Namun, ternyata, penelitian yang dilakukan oleh dokter dan peneliti dari Columbia University AS ini menunjukkan bahwa pemberian hidroksiklorokuin tidak memberikan dampak signifikan terhadap kondisi para pasien.
”Temuan kami tidak mendukung pemberian hidroksiklorokuin pada saat ini,” tulis Joshua Geleris, Yifei Sun, dan kawan-kawan, dalam artikel yang dipublikasikan pada 7 Mei 2020 tersebut.
Temuan ini pun sejalan dengan penelitian yang dilakukan oleh peneliti China. Dalam publikasi awal pada laman Medrxiv, Wei Tang, Zhujun Cao, Mingfeng Han, dan kawan-kawan memberikan dosis hydroxychloroquine kepada 150 pasien di 16 pusat perawatan Covid-19 di China selama 2–3 pekan.
Hasil penelitian ini menunjukkan bahwa pasien yang mendapatkan hidroksiklorokuintidak memiliki kemungkinan yang lebih besar pulih dari Covid-19 dibandingkan dengan pasien yang dirawat biasa.

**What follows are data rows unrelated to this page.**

Definition serialize_bulletproof : archived Bulletproof_unsafe :=
  let d := serialize_data in let dV := do_serialize_container serialize_data in
  serialize_checked bulletproof_ok
   (serialize_as
     (fun b => (u_A b, (u_S b, (u_T1 b, (u_T2 b, (u_tau b, (u_mu b, (u_L b, (u_R b, (u_a b, (u_b b, u_t b)))))))))))
     (fun '(xA, (xS, (xT1, (xT2, (xtau, (xmu, (xL, (xR, (xa, (xb, xt)))))))))) =>
        {| u_A := xA; u_S := xS; u_T1 := xT1; u_T2 := xT2; u_tau := xtau; u_mu := xmu;
           u_L := xL; u_R := xR; u_a := xa; u_b := xb; u_t := xt |})
     (serialize_pair d (serialize_pair d (serialize_pair d (serialize_pair d (serialize_pair d (serialize_pair d
       (serialize_pair dV (serialize_pair dV (serialize_pair d (serialize_pair d d))))))))))).

#[export] Instance serialize_bulletproof_laws : ArchivedLaws serialize_bulletproof.
Proof.
  apply serialize_checked_laws, serialize_as_laws; [now intros []| |apply _].
  now intros (? & ? & ? & ? & ? & ? & ? & ? & ? & ? & ?).
Qed.

(** [rctDataBasic::serialize_rctsig_base], of an object that held [init] *)
Definition serialize_rctsig_base (init : rctDataBasic) (inputs outputs : nat) : archived rctDataBasic :=
  serialize_as
    (fun x => (type x, (fee x, (ecdh_encrypted_data x, (output_commits x, (message x, decoys x))))))
    (fun '(type, (fee, (ecdh, (commits, (message, decoys))))) =>
       {| type := type; message := message; decoys := decoys; ecdh_encrypted_data := ecdh;
          output_commits := commits; fee := fee |})
    (serialize_dep (serialize_uint 1) (fun type =>
       let rest := serialize_pair (not_serialized (message init)) (not_serialized (decoys init)) in
       if type =? RCTTypeNull
       then serialize_pair (not_serialized (fee init))
             (serialize_pair (not_serialized (ecdh_encrypted_data init))
               (serialize_pair (not_serialized (output_commits init)) rest))
       else if negb (type =? RCTTypeCLSAG) then serialize_fails
       else serialize_pair (serialize_varint 64)
             (serialize_pair (serialize_custom_vector (replicate outputs (serialize_uint 8)))
               (serialize_pair (serialize_custom_vector (replicate outputs serialize_data)) rest)))).

#[export] Instance serialize_rctsig_base_laws init inputs outputs :
  ArchivedLaws (serialize_rctsig_base init inputs outputs).
Proof.
  apply serialize_as_laws; [now intros []|now intros (? & ? & ? & ? & ? & ?)|].
  apply serialize_dep_laws; [apply _|]. intros type. destruct (type =? RCTTypeNull); [apply _|].
  destruct (negb (type =? RCTTypeCLSAG)); apply _.
Qed.

(** [1 << (L.size() - 6)] in [int], then converted to [size_t] *)
Definition n_bulletproof_max_commit_size `{UndefinedShift} (proof : Bulletproof_unsafe) : Z :=
  let n := Z.of_nat (length (u_L proof)) ⊟ 6 in
  let shifted := if n <? 31 then Z.shiftl 1 n else if n =? 31 then - 2 ^ 31 else undefined_shift n in
  wrap 64 shifted.

(** One ring signature: the responses without their count; the key image is not
    saved, so that loading leaves the one [sig] had. *)
Definition serialize_clsag (mixin : nat) (sig : clsag_unsafe) : archived clsag_unsafe :=
  serialize_as
    (fun x => (u_s x, (u_c1 x, (u_blinding_factor_surplus_key_image x, u_signer_key_image x))))
    (fun '(xs, (xc1, (xD, xki))) =>
       {| u_s := xs; u_c1 := xc1; u_signer_key_image := xki; u_blinding_factor_surplus_key_image := xD |})
    (serialize_pair (serialize_custom_vector (replicate (mixin + 1) serialize_data))
      (serialize_pair serialize_data
        (serialize_pair serialize_data (not_serialized (u_signer_key_image sig))))).

#[export] Instance serialize_clsag_laws mixin sig : ArchivedLaws (serialize_clsag mixin sig).
Proof. apply serialize_as_laws; [now intros []|now intros (? & ? & ? & ?)|apply _]. Qed.

(** The value-initialized element [resize] appends. *)
Definition no_clsag : clsag_unsafe :=
  {| u_s := []; u_c1 := 0; u_signer_key_image := 0; u_blinding_factor_surplus_key_image := 0 |}.

(** The range proofs: their number in a 32-bit variable, checked, and as many
    proofs. *)
Definition range_proofs_number_ok (outputs : nat) (n : Z) : bool :=
  negb (n >? Z.of_nat outputs) && negb (negb (n =? 1)).

Definition serialize_range_proofs (outputs : nat) : archived (list Bulletproof_unsafe) := {|
  save proofs :=
    let n := wrap 32 (Z.of_nat (length proofs)) in
    if range_proofs_number_ok outputs n
    then b ← save_elements serialize_bulletproof (take (Z.to_nat n) proofs); Some (write_varint n ++ b)
    else None;
  load := n ← load (serialize_varint 32);
    read_guard (range_proofs_number_ok outputs n) (load_elements serialize_bulletproof (Z.to_nat n));
  wf proofs := length proofs = 1%nat /\ (1 <= outputs)%nat /\ Forall (wf serialize_bulletproof) proofs;
|}.

(** The first proof must be large enough for the outputs. *)
Definition range_proof_covers `{UndefinedShift} (outputs : nat) (proofs : list Bulletproof_unsafe) : bool :=
  match proofs with
  | [] => false
  | proof :: _ => negb (Z.of_nat outputs >? n_bulletproof_max_commit_size proof)
  end.
(** [std::string::substr] throws beyond the end; the count is an [unsigned int]. *)
Definition substr (pos count : Z) (b : blob) : result blob :=
  _ ← throw_unless (pos <=? Z.of_nat (length b));
  Returns (take (Z.to_nat count) (drop (Z.to_nat pos) b)).

Definition get_transaction_hash (t : transaction) (cached : Z) : result hash :=
  if version (prefix t) =? 1 then get_object_hash (tx_archive t) t else
  h0 ← get_transaction_prefix_hash t;
  b ← tx_to_blob t;
  match serialized_sizes t cached with
  | None => Throws
  | Some (prefix_size, prefix_and_ringct_basic_size) =>
    (* an inconsistency of the sizes is only logged *)
    s ← substr prefix_size (wrap 32 (prefix_and_ringct_basic_size - prefix_size)) b;
    h2 ← (if type (basic (ringct t)) =? RCTTypeNull then Returns null_hash
          else calculate_transaction_prunable_hash t prefix_and_ringct_basic_size b);
    Returns (sha3 (h0 ++ get_blob_hash s ++ h2))
  end.

Definition get_tx_tree_hash (tx_hashes : list hash) : result hash :=
  r ← TreeHash.tree_hash tx_hashes;
  Returns (match r with Some h => h | None => null_hash end).

Definition get_block_tx_tree_hash (b : block) (cached : Z) : result hash :=
  h ← get_transaction_hash (miner_tx b) cached;
  get_tx_tree_hash (h :: tx_hashes b).

Definition get_transaction_weight (t : transaction) : result Z :=
  b ← tx_to_blob t; Returns (Z.of_nat (length b)).

Definition get_tx_fee (t : transaction) : Z := fee (basic (ringct t)).

Definition get_mining_blob_tail (b : block) (cached : Z) : result blob :=
  tree_root_hash ← get_block_tx_tree_hash b cached;
  Returns (tree_root_hash ++ get_varint_data (Z.of_nat (length (tx_hashes b)) ⊞ 1)).

Definition get_mining_blob_head (b : block) : result blob :=
  t_serializable_object_to_blob serialize_block_header (header b).

Definition get_mining_blob (b : block) (cached : Z) : result blob :=
  h ← get_mining_blob_head b; t ← get_mining_blob_tail b cached; Returns (h ++ t).

(** [do_serialize] of a string: its size and its bytes ([string.h]). *)
Definition serialize_string (s : blob) : blob := write_varint (Z.of_nat (length s)) ++ s.

Definition get_block_hash (b : block) (cached : Z) : result hash :=
  s ← get_mining_blob b cached; Returns (get_blob_hash (serialize_string s)).

Definition get_mining_hash (b : block) (cached : Z) : result hash :=
  s ← get_mining_blob b cached; Returns (sha3 s).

Bahkan, pasien yang mendapatkan hidroksiklorokuinjustru cenderung lebih banyak mengalami kondisi parah.
Kabar baik
Di sisi lain, vaksin Covid-19 yang dikembangkan oleh perusahaan biotek asal AS, Moderna, menunjukkan hasil positif setelah kandidat vaksin yang dikembangkannya mRNA-1273 telah berhasil membangun antibodi pada partisipan uji klinik fase pertama tersebut. Uji klinik fase pertama ini melibatkan delapan partisipan.
”Secara umum, mRNA-1273 aman dan ditoleransi dengan baik,” Chief Medical Office Moderna Tal Zaks.

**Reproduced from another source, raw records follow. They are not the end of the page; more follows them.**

Lemma remove_loop_extra_of ty fs b fuel :
  fs <> [] -> Forall (wf serialize_extra_field) fs -> extra_of fs = Some b -> (length b <= fuel)%nat ->
  exists c, extra_of (other_fields ty fs) = Some c /\
    forall newar, remove_field_loop fuel ty b newar = Some (newar ++ c).
Proof.
  revert fs b fuel. apply (extra_loop_ind (fun fs b fuel => exists c, extra_of (other_fields ty fs) = Some c /\
    forall newar, remove_field_loop fuel ty b newar = Some (newar ++ c))).
  - intros f b fuel Hf HL. destruct (removed_turn ty f [] [] Hf eq_refl) as (c1 & Ec & Hn). rewrite app_nil_r in Ec.
    exists c1. split; [exact Ec|]. intros newar. cbn [remove_field_loop]. rewrite HL. cbv zeta. now rewrite Hn.
  - intros f fs b b2 fuel Hf HL Hb (c & Ec & IH). destruct (removed_turn ty f fs c Hf Ec) as (c1 & Ec1 & Hn).
    exists (c1 ++ c). split; [exact Ec1|]. intros newar. cbn [remove_field_loop]. rewrite HL. cbv zeta.
    rewrite Hn, nonempty_length, IH, app_assoc by assumption. reflexivity.
Qed.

Namun, perlu diingat bahwa masih ada sejumlah fase uji klinik yang harus dilewati sebelum bisa diproduksi secara massal untuk kebutuhan masyarakat. Uji klinik fase I hanya digunakan untuk menguji keamanan dari sebuah kandidat vaksin.
Kemudian, fase II digunakan untuk menguji efektivitas dan mencari dosis yang tepat. Sementara pada fase III, efektivitas kandidat vaksin ini akan diujicobakan kepada jumlah partisipan yang lebih luas. Kini fase II sedang pada tahapan persiapan.
CEO Moderna Stephane Bancel mengatakan, berencana akan memulai uji klinik fase III pada Juli mendatang.
”Kami berinvestasi untuk meningkatkan kapabilitas manufaktur kami sehingga kami dapat memaksimalkan jumlah dosis yang bisa diproduksi,” kata Bancel.